I strongly recommend to read and demonstrate "R for Data Science ([R4DS](https://r4ds.had.co.nz/))" for studying `tidyverse` or data handling skills in R.
But this book has so many contents so that focus on some of them at this lecture.
First of all, to load the `tidyverse` and make it available in your current R session.
```
install.packages("tidyverse") #if you have not installed tidyverse
library(tidyverse)
```
#### Core tidyverse
NOTE: The following list is just only my thoughts.
- tidyr (create tidy data)
- dplyr (data transformation)
- purrr (apply function)
- ggplot2 (data visualization)
- stringr (string manipulation)
- readr (data import)
Today, I will explain only about `tidyr` and `dplyr`.
If you want to learn about other packages in `tidyverse`, please refer to [RStudio Cheat Sheets](https://rstudio.com/resources/cheatsheets/) or [R for Data Science](https://r4ds.had.co.nz/) or [Heavy Watal (jp lang)](https://heavywatal.github.io/rstats/intro.html).
## tidyr
Almost packages in `tidyverse` operate based on "tidy data".

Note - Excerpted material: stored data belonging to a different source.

(* ===== verification/Cleanup.v ===== *)
(** * Removing what is left of an app

    The worker of internal/appcleanup (worker.go), which removes the containers,
    images, volumes, routes and log files of a deleted app, and the nightly sweep
    of internal/instance (prunetarget.go and [runCleanup] of cleanup.go).

    [Leftovers] is one task, over the Docker hosts, the proxy and the files it
    touches; [Sweep] is the pruning of one host; [Queue] is the channel and its
    goroutines as a step relation on which acceptance, draining and termination
    are proved.  The images, volumes and prune calls of the daemon are the class
    [DockerHost], an extension of [DockerDaemon]. *)

From S2P Require Import Prelude Effects GoStrings Docker Routing Backup Instance.
From stdpp Require Import gmap relations sorting.

(** ** The rest of the daemon *)

(** [image.Summary] and [volume.Volume]: the fields the code reads. *)
Record Summary := mkSummary {
  im_ID : string; im_RepoTags : list string; im_RepoDigests : list string;
  im_Labels : gmap string string; im_Created : Z;
}.
Record Vol := mkVol { vl_Name : string; vl_Labels : gmap string string }.

(** A label filter of the API: [key] or [key=value]. *)
Definition label_matches (k v : string) (labels : gmap string string) : bool :=
  match labels !! k with Some x => (v =s "") || (x =s v) | None => false end.

Class DockerHost (D : Type) `{DockerDaemon D} := {
  ImageSummaries : string → string → D → D * option (list Summary);
  ImagesPrune : D → D * option Z;
  ContainersPrune : D → D * option Z;
  VolumeList : string → string → D → D * option (list Vol);
  VolumeRemove : string → D → D * dk_res;
}.

Class HostLaws (D : Type) `{DockerHost D} `{!DockerLaws D} := {
  vols : D → list Vol;
  (** The tags of the images of the host, in the order of the listing. *)
  tags : D → list string;
  summaries_ps : ∀ k v d, ps (ImageSummaries k v d).1 = ps d;
  images_prune_ps : ∀ d, ps (ImagesPrune d).1 = ps d;
  (** A prune removes stopped containers only, and all of them when it succeeds. *)
  prune_some : ∀ d c, c ∈ ps (ContainersPrune d).1 → c ∈ ps d;
  prune_running : ∀ d c, c ∈ ps d → c_running c = true → c ∈ ps (ContainersPrune d).1;
  prune_ok : ∀ d d' z, ContainersPrune d = (d', Some z) → ps d' = List.filter c_running (ps d);
  volume_list_ps : ∀ k v d, ps (VolumeList k v d).1 = ps d;
  volume_list_vols : ∀ k v d, vols (VolumeList k v d).1 = vols d;
  volume_list_ok : ∀ k v d d' l, VolumeList k v d = (d', Some l) → l = List.filter (λ x, label_matches k v (vl_Labels x)) (vols d);
  volume_remove_ps : ∀ n d, ps (VolumeRemove n d).1 = ps d;
  volume_remove_any : ∀ n d d' r, VolumeRemove n d = (d', r) →
    vols d' = vols d ∧ r = DFailed ∨ vols d' = List.filter (λ x, negb (vl_Name x =s n)) (vols d);
  stop_vols : ∀ x d, vols (ContainerStop x d).1 = vols d;
  remove_vols : ∀ x d, vols (ContainerRemove x d).1 = vols d;
  list_vols : ∀ k v d, vols (ContainerList k v d).1 = vols d;
  image_list_vols : ∀ d, vols (ImageList d).1 = vols d;
  image_remove_vols : ∀ i d, vols (ImageRemove i d).1 = vols d;
  stop_tags : ∀ x d, tags (ContainerStop x d).1 = tags d;
  remove_tags : ∀ x d, tags (ContainerRemove x d).1 = tags d;
  list_tags : ∀ k v d, tags (ContainerList k v d).1 = tags d;
  volume_list_tags : ∀ k v d, tags (VolumeList k v d).1 = tags d;
  volume_remove_tags : ∀ n d, tags (VolumeRemove n d).1 = tags d;
  image_list_tags : ∀ d, tags (ImageList d).1 = tags d;
  image_list_ok : ∀ d d' l, ImageList d = (d', Some l) → l ≫= fst = tags d;
  (** Removing an image by one of its tags takes that tag, or nothing. *)
  image_remove_tag : ∀ i d, i ∈ tags d →
    tags (ImageRemove i d).1 = tags d ∨ tags (ImageRemove i d).1 = List.filter (λ x, negb (x =s i)) (tags d);
}.

(** ** Helpers of dockersvc *)

Section Helpers.
Context {D : Type} `{DH : DockerHost D}.

(** A call that answers a value or fails. *)
Definition answered {A} (w : string) (f : D → D * option A) : dockM A :=
  r ← call f;
  match r with None => throw (ErrDocker w) | Some a => mret a end.

Definition ListImages (k v : string) : dockM (list Summary) := answered "list images" (ImageSummaries k v).
Definition PruneImages : dockM Z := answered "prune images" ImagesPrune.
Definition PruneContainers : dockM Z := answered "prune containers" ContainersPrune.
Definition ListVolumes (k v : string) : dockM (list Vol) := answered "list volumes" (VolumeList k v).

Definition RemoveVolume (name : string) : dockM unit :=
  r ← call (VolumeRemove name);
  match r with DFailed => throw (ErrDocker "remove volume") | _ => mret tt end.
End Helpers.

(** ** The sweep of a host *)

Section Sweep.
Context {D : Type} `{DH : DockerHost D}.

(** [firstNonEmpty]. *)
Fixpoint firstNonEmpty (slices : list (list string)) : string :=
  match slices with
  | [] => ""
  | (s :: _) :: rest => if negb (s =s "") then s else firstNonEmpty rest
  | [] :: rest => firstNonEmpty rest
  end.

Record imgEntry := mkEntry { ie_Created : Z; ie_Ref : string }.

Definition app_id_label (im : Summary) : string := default "" (im_Labels im !! "prexel.app_id").
Definition image_entry (im : Summary) : imgEntry :=
  mkEntry (im_Created im) (firstNonEmpty [im_RepoTags im; im_RepoDigests im; [im_ID im]]).

(** [groups[appID]], in the order of the listing. *)
Definition group (imgs : list Summary) (appID : string) : list imgEntry :=
  image_entry <$> List.filter (λ im, app_id_label im =s appID) imgs.

(** The keys of [groups]: the map is iterated in an order of its own, which the
    caller of [victims] gives. *)
Definition group_keys (imgs : list Summary) : list string :=
  List.filter (λ a, negb (a =s "")) (app_id_label <$> imgs).

(** [sort.Slice]: entries of the same date come in one of the orders it may give. *)
Definition newer_image (x y : imgEntry) : bool := (ie_Created y <=? ie_Created x)%Z.
Definition victims_of (n : nat) (imgs : list Summary) (appID : string) : list imgEntry :=
  let l := group imgs appID in
  if length l <=? n then [] else skipn n (sort_by newer_image l).

(** [removed++] for every removal that worked. *)
Fixpoint remove_each (l : list imgEntry) (removed : Z) : dockM Z :=
  match l with
  | [] => mret removed
  | v :: l =>
    r ← attempt (RemoveImage (ie_Ref v));
    remove_each l (match r with inr _ => removed + 1 | inl _ => removed end)%Z
  end.

(** [order]: the order in which Go iterates over the map of the groups. *)
Definition RetainImagesPerApp (order : list string → list string) (n : Z) : dockM Z :=
  let n := Z.to_nat (if (n <? 1)%Z then 1 else n) in
  imgs ← ListImages "prexel.app_id" "";
  remove_each (order (remove_dups (group_keys imgs)) ≫= victims_of n imgs) 0.

(** The value is returned next to the error of the second call. *)
Definition PruneDangling : dockM (Z * option DkErr) :=
  imgBytes ← PruneImages;
  r ← attempt PruneContainers;
  match r with
  | inl e => mret (imgBytes, Some e)
  | inr ctnBytes => mret (imgBytes + ctnBytes, None)%Z
  end.

(** [du(dataDir)]: the percentage, or an error. *)
Definition runCleanup (order : list string → list string) (cfg : CleanupConfig) (used : option Z) : dockM unit :=
  let healthy := (0 <? cc_DiskThreshold cfg)%Z && match used with Some u => (u <? cc_DiskThreshold cfg)%Z | None => false end in
  if healthy then ignore (RetainImagesPerApp order (cc_ImageRetention cfg))
  else
    _ ← ignore PruneDangling;
    ignore (RetainImagesPerApp order (cc_ImageRetention cfg)).

(** One tick of [CleanupLoop] with a target. *)
Definition tick (order : list string → list string) (cfg : CleanupConfig) (t : Moment) (used : option Z) : dockM unit :=
  if negb (cc_Enabled cfg) then mret tt
  else if negb (scheduleMatches (cc_Schedule cfg) t) then mret tt
  else runCleanup order cfg used.

(** [int(x)] of a [uint64]. *)
Definition as_int (z : Z) : Z := (if z <? 2 ^ 63 then z else z - 2 ^ 64)%Z.

(** [DefaultDiskUsage] on the two counters of statfs(2): they are [uint64], the
    products wrap, the result is clamped. *)
Definition percent_used (blocks free : Z) : Z :=
  if (blocks =? 0)%Z then 0%Z
  else
    let used := ((blocks - free) mod 2 ^ 64)%Z in
    let percent := as_int ((used * 100) mod 2 ^ 64 / blocks) in
    if (percent <? 0)%Z then 0%Z else if (100 <? percent)%Z then 100%Z else percent.
End Sweep.

(** ** One cleanup task (worker.go) *)

Record Task := mkTask {
  t_AppID : string; t_AppName : string; t_ServerID : string;
  t_Domains : list string; t_DeploymentIDs : list string;
}.

Section Leftovers.
Context {D C : Type} `{DH : DockerHost D} `{CC : CaddyClient C}.

(** What a task reaches: the Docker hosts by server id, each with the states it
    went through, the proxy, the paths of the existing files. *)
Record World := mkWorld { w_hosts : gmap string (D * list D); w_caddy : C; w_files : gset string }.

Definition set_host (id : string) (h : D * list D) (w : World) : World :=
  mkWorld (<[id := h]> (w_hosts w)) (w_caddy w) (w_files w).

Definition cM := M World unit.

(** [Worker]: a caddy client or nil, the log directory. *)
Record Worker := mkWorker { wk_caddy : bool; wk_servers : bool; wk_logDir : string }.

Definition drop_route (host : string) : cM unit :=
  if TrimSpace host =s "" then mret tt
  else modify (λ w, mkWorld (w_hosts w) (RemoveRoute host (w_caddy w)).1 (w_files w)).

Definition cleanupCaddy (wk : Worker) (t : Task) : cM unit :=
  if negb (wk_caddy wk) || is_nil (t_Domains t) then mret tt
  else each drop_route (t_Domains t).

(** Stop, then remove by force; the errors are logged. *)
Definition drop_container (c : Container) : dockM unit :=
  if c_name c =s "" then mret tt
  else
    _ ← ignore (StopContainer (c_name c));
    ignore (RemoveContainer (c_name c)).

(** The references with the prefix of the app, each once. *)
Definition image_prefix (name : string) : string := "prexel-" ^^ name ^^ "-".
Fixpoint unseen (seen refs : list string) : list string :=
  match refs with
  | [] => []
  | r :: refs => if decide (r ∈ seen) then unseen seen refs else r :: unseen (r :: seen) refs
  end.
Definition own_images (name : string) (imgs : list (list string * Z)) : list string :=
  unseen [] (List.filter (λ r, HasPrefix r (image_prefix name)) (imgs ≫= fst)).

Definition drop_containers (appID : string) : dockM unit :=
  r ← attempt (ListContainers "prexel.app_id" appID);
  match r with inl _ => mret tt | inr l => each drop_container l end.

Definition drop_images (name : string) : dockM unit :=
  imgs ← call ImageList;
  match imgs with None => mret tt | Some l => each (λ r, ignore (RemoveImage r)) (own_images name l) end.

Definition drop_volumes (appID : string) : dockM unit :=
  r ← attempt (ListVolumes "prexel.app_id" appID);
  match r with inl _ => mret tt | inr l => each (λ v, ignore (RemoveVolume (vl_Name v))) l end.

(** The three parts on the host; without a client only the containers. *)
Definition drop_all (t : Task) : dockM unit :=
  _ ← drop_containers (t_AppID t);
  _ ← exec (ErrDocker "client") (λ s, s);
  _ ← drop_images (t_AppName t);
  drop_volumes (t_AppID t).

Definition cleanupDocker (wk : Worker) (t : Task) : cM unit :=
  if negb (wk_servers wk) || (t_ServerID t =s "") then mret tt
  else
    provider ← attempt (query tt (λ w, w_hosts w !! t_ServerID t));
    match provider with
    | inl _ | inr None => mret tt
    | inr (Some h) =>
      ignore (zoom (λ w, default h (w_hosts w !! t_ServerID t)) (set_host (t_ServerID t)) (λ _, tt) (drop_all t))
    end.

Definition ContainsAny (s chars : string) : bool := List.existsb (in_cutset chars) (String.list_ascii_of_string s).

Definition log_path (dir id : string) : string := in_dir dir (id ^^ ".log").

Definition drop_log (dir id : string) : cM unit :=
  let id := TrimSpace id in
  if id =s "" then mret tt
  else if ContainsAny id "/\" then mret tt
  else ignore (exec tt (λ w, mkWorld (w_hosts w) (w_caddy w) (w_files w ∖ {[log_path dir id]}))).

Definition cleanupLogFiles (wk : Worker) (t : Task) : cM unit :=
  if (wk_logDir wk =s "") || is_nil (t_DeploymentIDs t) then mret tt
  else each (drop_log (wk_logDir wk)) (t_DeploymentIDs t).

(** [Worker.run]. *)
Definition run_task (wk : Worker) (t : Task) : cM unit :=
  _ ← cleanupCaddy wk t;
  _ ← cleanupDocker wk t;
  cleanupLogFiles wk t.
End Leftovers.

(** ** What a task may touch *)

Section Spared.
Context {X : Type} (mine : X → bool) (same : X → X → Prop) `{!Reflexive same} `{!Transitive same}.

(** The elements that are not mine are the same as before, and nothing is new. *)
Record spared (l0 l : list X) : Prop := {
  sp_others : List.filter (λ x, negb (mine x)) l = List.filter (λ x, negb (mine x)) l0;
  sp_from : ∀ x, x ∈ l → ∃ x0, x0 ∈ l0 ∧ same x0 x;
}.

Lemma spared_refl l : spared l l.
Proof. split; [done|]. intros x Hx. by exists x. Qed.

Not only that, we can understand its meanings simply using "tidy data."
But in the real world, we often encounter "non-tidy data".

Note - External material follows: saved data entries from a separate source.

Lemma service_keeps loaded svc short shared : ws_composeDir loaded = compose_dir → (∃ D, Forall seg_ok D ∧ compose_dir = abs_path D) →
  preserves I (buildComposeService decode body tar_error is_dir stamp a opts loaded svc short shared).
Proof.
  intros Hl (D & HD & ED). unfold buildComposeService. destruct (sp_Build svc) as [b|]; [|apply preserves_throw]. cbv zeta. rewrite Hl, ED.
  set (ctx := if TrimSpace (bs_Context b) =s "" then "." else TrimSpace (bs_Context b)).
  destruct (Rel (abs_path D) (PathJoin [abs_path D; ctx])) as [rel|] eqn:Er; [|by intros w Hw; apply wp_guard].
  destruct (HasPrefix rel "..") eqn:Ep; [by intros w Hw; apply wp_guard|]. destruct (join_inside D ctx rel HD Er Ep) as (down & Hd & Ej).
  apply preserves_bind; [apply preserves_ret|]. intros _. apply preserves_bind; [apply preserves_when, preserves_throw|]. intros _.
  apply preserves_bind; [by eapply line_keeps|]. intros _. apply preserves_bind; [|intros; apply preserves_ret].
  apply (built_keeps _ _ _ call_ok I HI). split; [apply image_labelled|]. split; [apply prefixed|]. split; [by rewrite Hc|]. intros _.
  exists D, down. rewrite Forall_app. by split_and!.
Qed.

Lemma prepare_keeps loaded short shared s : workspace_ok loaded → (ws_composeDir loaded = "" → to_build s = false) → preserves I (prepare a opts loaded short shared s).
Proof.
  intros Hw Hb. unfold Build.prepare. destruct (sp_Image s =s "") eqn:Ei; cbn [negb].
  - destruct (sp_Build s) eqn:Eb; [|apply preserves_ret]. apply preserves_bind; [|intros; apply preserves_ret]. destruct Hw as [Hw|[Hw HD]]; [|by apply service_keeps].
    specialize (Hb Hw). unfold to_build in Hb. by rewrite Ei, Eb in Hb.
  - apply preserves_bind; [by eapply line_keeps|]. intros _. apply preserves_bind; [eapply pull_keeps; [done|simpl; by rewrite Hc]|]. intros _.
    apply preserves_bind; [by eapply line_keeps|]. intros _. apply preserves_ret.
Qed.

Lemma prepare_all_keeps loaded short shared l : ∀ images, workspace_ok loaded → (ws_composeDir loaded = "" → Forall (λ s, to_build s = false) l) →
  preserves I (prepare_all a opts loaded short shared images l).
Proof.
  induction l as [|s l IH]; intros images Hw Hb; simpl; [apply preserves_ret|].
  apply preserves_bind; [apply prepare_keeps; [done|]; intros H; specialize (Hb H); by inversion Hb|]. intros ref.
  apply preserves_bind; [|intros; apply preserves_ret]. apply IH; [done|]. intros H. specialize (Hb H). by inversion Hb.
Qed.

Lemma load_wp w : IsAbs tmpDir = true → I w →
  wp (loadComposeWorkspace cipher LookupIP tmp keyFile git now at_ answer read_file tmpDir a opts) (λ w' r, I w' ∧ ∀ ws, r = inr ws → workspace_ok ws) w.
Proof.
  intros Ht Hw. apply wp_and.
  - revert w Hw. unfold loadComposeWorkspace. destruct (not_blank_opt (a_compose_inline a)); [apply preserves_bind; [by eapply line_keeps|intros; apply preserves_ret]|].
    destruct (negb _); [apply preserves_throw|]. apply preserves_bind; [apply preserves_exec; intros w; apply (su_tmp _ _ HI)|]. intros _. cbv zeta.
    apply preserves_bind; [by eapply or_cleanup_keeps, checkout_keeps|]. intros commit. destruct (read_file _).
    + apply preserves_bind; [by eapply line_keeps|intros; apply preserves_ret].
    + apply preserves_bind; [by eapply removeall_keeps|intros; apply preserves_throw].
  - assert (G : returns workspace_ok (loadComposeWorkspace cipher LookupIP tmp keyFile git now at_ answer read_file tmpDir a opts)); [|exact (G w)].
    unfold loadComposeWorkspace. destruct (not_blank_opt (a_compose_inline a)); [apply returns_bind; intros _; apply returns_ret; by left|].
    destruct (negb _); [apply returns_throw|]. apply returns_bind. intros _. cbv zeta. apply returns_bind. intros commit.
    destruct (read_file _); apply returns_bind; intros _; [|apply returns_throw]. apply returns_ret. right. split; [done|]. by apply compose_dir_abs.
Qed.

Lemma compose_keeps : IsAbs tmpDir = true → preserves I (composeBuild cipher LookupIP tmp keyFile git now at_ answer ord visit decode body tar_error read_file is_dir stamp with_secrets tmpDir a opts).
Proof.
  intros Ht w Hw. unfold composeBuild. apply wp_bind. eapply wp_mono; [by apply load_wp|]. intros w1 [e|ws] [H1 Hok]; [done|]. specialize (Hok ws eq_refl).
  revert w1 H1. eapply finally_keeps; [by eapply cleanup_keeps|]. apply preserves_bind; [apply preserves_of_result|]. intros spec.
  apply preserves_bind; [apply preserves_when, preserves_throw|]. intros _. apply preserves_bind; [apply preserves_when, preserves_throw|]. intros _.
  assert (Hgo : ∀ A (m : M World BuildErr A), ((ws_composeDir ws = "" → Forall (λ s, to_build s = false) spec) → preserves I m) →
    preserves I (_ ← when (ws_composeDir ws =s "") (match List.find to_build spec with Some s => throw (ErrInlineBuild (sp_Name s)) | None => mret tt end); m)).
  { intros A m Hm w' Hw'. apply wp_bind. unfold when. destruct (ws_composeDir ws =s "") eqn:Ed.
    - destruct (List.find to_build spec) eqn:Ef; [by apply wp_throw|]. apply wp_ret. apply Hm; [|done]. intros _.
      apply list.Forall_forall. intros s Hs. by eapply sel_None.
    - apply wp_ret. apply Hm; [|done]. by bool_simp. }
  apply Hgo. intros Hb. apply preserves_bind; [by apply client_keeps|]. intros _. apply preserves_bind; [by apply args_keeps|]. intros shared. cbv zeta.
  apply preserves_bind; [by apply prepare_all_keeps|]. intros out. apply preserves_ret.
Qed.
End Compose.

Lemma image_keeps I : survives call_ok I → a_build_type a = "docker_image" → preserves I (pullImage decode body a opts).
Proof.
  intros HI Hi. unfold pullImage. destruct (negb _); [apply preserves_throw|]. cbv zeta. apply preserves_bind; [by eapply line_keeps|]. intros _.
  apply preserves_bind; [by apply client_keeps|]. intros _. apply preserves_bind; [eapply pull_keeps; [done|simpl; by rewrite Hi]|]. intros _.
  apply preserves_bind; [by eapply line_keeps|]. intros _. apply preserves_ret.
Qed.

Lemma dockerfile_keeps I : survives call_ok I → a_build_type a = "dockerfile" →
  preserves I (dockerfileBuild cipher LookupIP tmp keyFile git now at_ answer decode body tar_error read_file uuid stamp with_secrets tmpDir a opts).
Proof.
  intros HI Hi. apply preserves_bind; [apply preserves_exec; intros w; apply (su_tmp _ _ HI)|]. intros _. eapply finally_keeps; [by eapply removeall_keeps|].
  apply preserves_bind.
  - unfold dockerfile_context. destruct (not_blank_opt _); [|destruct (not_blank_opt _); [|apply preserves_throw]].
    + apply preserves_bind; [by apply preserves_exec|]. intros _. apply preserves_bind; [by eapply line_keeps|intros; apply preserves_ret].
    + cbv zeta. apply preserves_bind; [by eapply checkout_keeps|]. intros commit. apply preserves_bind; [by eapply line_keeps|intros; apply preserves_ret].
  - intros [[commit short] ctx]. apply preserves_bind; [by apply args_keeps|]. intros args. cbv zeta. apply preserves_bind; [|intros; apply preserves_ret].
    apply (built_keeps _ _ _ call_ok I HI). split; [apply image_labelled|]. split; [unfold imageRefFor; apply prefixed|]. by rewrite Hi.
Qed.

(** C19: Whatever fails, a build changes nothing in the database, asks Docker only
    for pulls and for builds that are labelled with the app and the deployment
    and named after the app, whatever labels a compose file has; and the context
    of each build of a compose app lies inside the directory of its compose file. *)
Theorem builds_confined w : IsAbs tmpDir = true →
  wp (build tmpDir a opts) (λ w' _, bw_db w' = bw_db w ∧ ∃ calls, bw_calls w' = bw_calls w ++ calls ∧ Forall call_ok calls) w.
Proof.
  intros Ht. assert (Hp : preserves (grown call_ok w) (build tmpDir a opts)); [|apply Hp, grown_refl]. unfold Build.
  destruct (a_build_type a =s "docker_image") eqn:E1; [|destruct (a_build_type a =s "dockerfile") eqn:E2; [|destruct (a_build_type a =s "docker_compose") eqn:E3; [|apply preserves_throw]]]; bool_simp.
  - apply image_keeps; [apply grown_survives|done].
  - apply dockerfile_keeps; [apply grown_survives|done].
  - apply compose_keeps; [apply grown_survives|done|done].
Qed.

The `tidyr` package allows us to create "tidy data" easily.
#### What is "tidy data"?
"tidy": arranged neatly and in order.
Hadley Wickham defined "tidy data" as follows.
> In tidy data:
> 1. Each variable forms a column.
> 2. Each observation forms a row.
> 3. Each type of observational unit forms a table.
Referrence: [Tidy Data](https://www.jstatsoft.org/article/view/v059i10)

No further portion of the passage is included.